Как бы далека ни казалась сегодня тень самого Франко, следы франкизма в наших душах стереть будет очень трудно. Посибилизм, или наука приспосабливать перо к требованиям цензуры, стал своего рода второй натурой испанских авторов, со всеми вытекающими для них отсюда последствиями: самоцензурой, искусством умолчания, иносказания, аллюзии и полунамека; тем самым одновременно формировалась и читательская аудитория, искушенная в науке чтения между строк и постижения тайных замыслов внешне безобидных и безвредных текстов.
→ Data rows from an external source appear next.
(** * Comfort monitoring back end: scoring, alerts, ingestion, evolution

    A shallow embedding of [core/utils.py] and [core/services.py].

    Numbers.  The five sensor fields and every score are Python floats.
    They are modelled by the rational number they denote ([Q]), with exact
    arithmetic: rounding of binary64 operations is not part of this model.
    The integer constants of the threshold table stay integers ([Z]) and
    are injected where Python promotes them to float.  The [b64_]
    definitions re-run the scoring functions on IEEE doubles at the
    literals that matter.

    Time.  A timestamp is a number of seconds on the UTC time line ([Z]);
    truncation to the hour or the day is truncation to a multiple of 3600
    or 86400 seconds. *)

From Corelib Require Import PrimFloat.
From Stdlib Require Import QArith Qminmax Qabs Lqa.
From stdpp Require Import gmap strings list sorting.

Set Warnings "-inexact-float".

Open Scope Q_scope.

(** ** Python comparisons and [max] on floats *)

Definition Qltb (x y : Q) : bool := negb (Qle_bool y x).

(** [max(a, b)]: Python returns the first argument unless the second is
    strictly larger. *)
Definition py_max (a b : Q) : Q := if Qltb a b then b else a.

(** ** core/utils.py *)

(** The keys of [THRESHOLDS], [WEIGHTS] and of the [params] dictionary;
    also the values of [Alerte.TYPE_CHOICES]. *)
Inductive Param := temperature | humidite | air | bruit | luminosite.

#[global] Instance Param_eq_dec : EqDecision Param.
Proof. solve_decision. Defined.

(** One entry of [THRESHOLDS]: a dictionary that may hold the keys ['min']
    and ['max'].  ['min' in thresh] is [is_Some (th_min thresh)]. *)
Record Thresh := { th_min : option Z; th_max : option Z }.

Definition THRESHOLDS (param : Param) : Thresh :=
  match param with
  | temperature => {| th_min := Some 22%Z; th_max := Some 26%Z |}
  | humidite => {| th_min := Some 40%Z; th_max := Some 60%Z |}
  | bruit => {| th_min := None; th_max := Some 60%Z |}
  | luminosite => {| th_min := Some 300%Z; th_max := Some 500%Z |}
  | air => {| th_min := None; th_max := Some 1000%Z |}
  end.

Definition WEIGHTS (param : Param) : Q :=
  match param with
  | temperature => 0.25
  | humidite => 0.20
  | air => 0.25
  | bruit => 0.20
  | luminosite => 0.10
  end.

Definition calculate_parameter_score (value : Q) (param : Param) : Q :=
  let thresh := THRESHOLDS param in
  match th_min thresh, th_max thresh with
  | Some mn, Some mx =>
      if Qle_bool (inject_Z mn) value && Qle_bool value (inject_Z mx) then 100
      else
        let deviation :=
          if Qltb value (inject_Z mn) then inject_Z mn - value
          else value - inject_Z mx in
        py_max 0 (100 - deviation * 10)
  | None, Some mx =>
      if Qle_bool value (inject_Z mx) then 100
      else
        let deviation := value - inject_Z mx in
        py_max 0 (100 - deviation * 10)
  | Some mn, None =>
      if Qle_bool (inject_Z mn) value then 100
      else
        let deviation := inject_Z mn - value in
        py_max 0 (100 - deviation * 10)
  | None, None => 0
  end.

(** The [scores] dictionary built by [collect_measurement]: one float per
    parameter key. *)
Record Scores := {
  sc_temperature : Q;
  sc_humidite : Q;
  sc_air : Q;
  sc_bruit : Q;
  sc_luminosite : Q
}.

Definition calculate_global_score (scores : Scores) : Q :=
  sc_temperature scores * WEIGHTS temperature +
  sc_humidite scores * WEIGHTS humidite +
  sc_air scores * WEIGHTS air +
  sc_bruit scores * WEIGHTS bruit +
  sc_luminosite scores * WEIGHTS luminosite.

(** The values of [IndiceConfort.STATUT_CHOICES]. *)
Module Statut.
Inductive t := comfort | warning | danger.
End Statut.

(** The values of [Alerte.NIVEAU_CHOICES]. *)
Module Niveau.
Inductive t := warning | danger.
End Niveau.

Definition determine_status (global_score : Q) : Statut.t :=
  if Qle_bool 70 global_score then Statut.comfort
  else if Qle_bool 40 global_score then Statut.warning
  else Statut.danger.

(** A saved [Mesure] row (core/models.py). *)
Record Mesure := {
  mesure_id : Z;
  mesure_salle : Z;
  mesure_temperature : Q;
  mesure_humidite : Q;
  mesure_air : Q;
  mesure_bruit : Q;
  mesure_luminosite : Q;
  mesure_timestamp : Z
}.

(** The text [f"Valeur {param} ({value}) hors seuil ({seuil})"], kept as
    the template's three arguments. *)
Inductive Message := hors_seuil (param : Param) (value : Q) (seuil : Z).

(** One dictionary of the list returned by [generate_alerts]. *)
Record AlertData := {
  alert_type : Param;
  alert_valeur : Q;
  alert_seuil : Z;
  alert_niveau : Niveau.t;
  alert_message : Message
}.

(** The body of the loop up to [if is_out]: [None] stands for
    [is_out = False] (with [niveau] and [seuil] still [None]),
    [Some (seuil, niveau)] for [is_out = True]. *)
Definition check_threshold (thresh : Thresh) (value : Q) : option (Z * Niveau.t) :=
  match th_min thresh, th_max thresh with
  | Some mn, Some mx =>
      if Qltb value (inject_Z mn) then
        Some (mn, if Qle_bool (inject_Z (mn - 5)) value
                  then Niveau.warning else Niveau.danger)
      else if Qltb (inject_Z mx) value then
        Some (mx, if Qle_bool value (inject_Z (mx + 5))
                  then Niveau.warning else Niveau.danger)
      else None
  | None, Some mx =>
      if Qltb (inject_Z mx) value then
        Some (mx, if Qle_bool value (inject_Z (mx + 10))
                  then Niveau.warning else Niveau.danger)
      else None
  | Some mn, None =>
      if Qltb value (inject_Z mn) then
        Some (mn, if Qle_bool (inject_Z (mn - 10)) value
                  then Niveau.warning else Niveau.danger)
      else None
  | None, None => None
  end.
Это профессиональное деформирование писателей и читателей играло первостепенную роль в период франкистского режима, особенно в последние его годы. Чтение наших газет и еженедельников трех прошлых лет являет множество примеров этой игры, правила которой, требуя определенных навыков и хотя бы минимального соучастия адресата в авторской гимнастике ума, практически недоступны зарубежному читателю из демократической страны, но вполне ясны для испанца, понимающего изощренность и замысловатость построений писателя, вынужденного прибегать к перифразам и сложным, витиеватым оборотам, чтобы выразить свою мысль.
Породив эту противоестественную систему окольного чтения (от которого голова пошла бы кругом у читателя любой другой, не столь многострадальной, как наша, страны), франкистская цензура одновременно обрекла читателей и авторов на интеллектуальную и моральную атрофию и, что еще хуже, посеяла в них подсознательное чувство вины, от которого, как мне известно из собственного опыта, исключительно трудно избавиться. «Цензура, — пишет французский социолог Жан-Поль Валабрега, — карает разом и донора, и реципиента; как пишущего, так и читающего. Если в уголовном праве ни один закон не наказывает и преступника, и его жертву, то для цензуры нет разделения на виновных и жертв. Здесь виновны все — за исключением, разумеется, цензора. Все считаются потенциальными сообщниками. Все становятся укрывателями. Таким образом, если взглянуть на нее с той точки обзора, в которой находится цензор, мы увидим, что цензура обращена к своего рода предполагаемой всеобщей виновности». Это рассуждение помогает нам понять двойственность положения испанских писателей не только на протяжении последних тридцати девяти лет, но и во все исторические эпохи (то есть ставшую правилом, а не исключением!), в которые они жили под властью палаческих, идеологически тоталитарных режимов. Неизбежность подцензурного существования и пассивное примирение с посибилизмом в значительной степени повинны в отсталости, ограниченности и слабости наших авторов, обреченных при франкизме — как и в другие времена — на изгнание или полуправду. Посибилизм предполагает самоцензуру и в конечном счете сговор между цензором и писателем.